Start of MATERIAL SHOWN
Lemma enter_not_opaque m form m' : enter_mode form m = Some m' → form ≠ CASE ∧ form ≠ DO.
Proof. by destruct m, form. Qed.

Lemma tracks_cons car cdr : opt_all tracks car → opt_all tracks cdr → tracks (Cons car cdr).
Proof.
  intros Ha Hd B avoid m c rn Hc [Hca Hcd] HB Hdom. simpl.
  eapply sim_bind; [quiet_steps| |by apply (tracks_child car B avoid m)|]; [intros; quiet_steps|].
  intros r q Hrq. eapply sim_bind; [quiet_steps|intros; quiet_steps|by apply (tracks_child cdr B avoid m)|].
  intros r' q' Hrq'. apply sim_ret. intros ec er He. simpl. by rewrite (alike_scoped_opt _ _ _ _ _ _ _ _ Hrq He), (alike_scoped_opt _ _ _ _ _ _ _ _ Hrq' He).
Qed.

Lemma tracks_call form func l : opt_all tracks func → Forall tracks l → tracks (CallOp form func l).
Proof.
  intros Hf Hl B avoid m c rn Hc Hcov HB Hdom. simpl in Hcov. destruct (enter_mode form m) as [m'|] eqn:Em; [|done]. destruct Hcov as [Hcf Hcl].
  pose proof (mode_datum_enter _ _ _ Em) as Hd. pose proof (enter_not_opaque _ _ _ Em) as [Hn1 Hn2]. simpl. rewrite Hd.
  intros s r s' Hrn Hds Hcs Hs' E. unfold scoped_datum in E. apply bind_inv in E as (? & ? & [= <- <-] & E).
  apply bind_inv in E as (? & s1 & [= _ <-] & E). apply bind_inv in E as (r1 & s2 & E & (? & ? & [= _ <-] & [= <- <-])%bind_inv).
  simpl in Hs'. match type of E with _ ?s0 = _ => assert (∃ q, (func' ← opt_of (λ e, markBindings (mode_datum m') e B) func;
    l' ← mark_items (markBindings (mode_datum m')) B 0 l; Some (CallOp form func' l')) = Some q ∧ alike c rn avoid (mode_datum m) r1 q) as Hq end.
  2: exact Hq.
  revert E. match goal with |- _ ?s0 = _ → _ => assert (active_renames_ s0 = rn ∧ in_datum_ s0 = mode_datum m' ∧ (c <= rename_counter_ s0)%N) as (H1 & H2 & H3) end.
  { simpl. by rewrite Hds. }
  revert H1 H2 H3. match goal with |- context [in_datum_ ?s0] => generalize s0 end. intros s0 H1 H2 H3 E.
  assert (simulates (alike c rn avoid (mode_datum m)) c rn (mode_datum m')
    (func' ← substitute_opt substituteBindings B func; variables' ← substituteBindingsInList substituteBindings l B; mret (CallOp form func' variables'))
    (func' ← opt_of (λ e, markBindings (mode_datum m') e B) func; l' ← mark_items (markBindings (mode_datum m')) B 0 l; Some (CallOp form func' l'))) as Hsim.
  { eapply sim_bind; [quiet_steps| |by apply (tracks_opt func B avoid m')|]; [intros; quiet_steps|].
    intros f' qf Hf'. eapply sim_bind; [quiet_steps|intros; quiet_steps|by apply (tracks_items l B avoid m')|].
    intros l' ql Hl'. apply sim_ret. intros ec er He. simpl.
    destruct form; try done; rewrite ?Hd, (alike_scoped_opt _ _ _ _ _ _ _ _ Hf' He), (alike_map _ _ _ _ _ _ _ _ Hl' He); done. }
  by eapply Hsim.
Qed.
End of MATERIAL SHOWN
■ **PROBLEM TO WORK ON**
Write down, word for word, the lines above from the one containing "revert E. match" through the one containing "(func' ← substitute_opt", both ends included.

■ **EXERCISE RESPONSE**
  revert E. match goal with |- _ ?s0 = _ → _ => assert (active_renames_ s0 = rn ∧ in_datum_ s0 = mode_datum m' ∧ (c <= rename_counter_ s0)%N) as (H1 & H2 & H3) end.
  { simpl. by rewrite Hds. }
  revert H1 H2 H3. match goal with |- context [in_datum_ ?s0] => generalize s0 end. intros s0 H1 H2 H3 E.
  assert (simulates (alike c rn avoid (mode_datum m)) c rn (mode_datum m')
    (func' ← substitute_opt substituteBindings B func; variables' ← substituteBindingsInList substituteBindings l B; mret (CallOp form func' variables'))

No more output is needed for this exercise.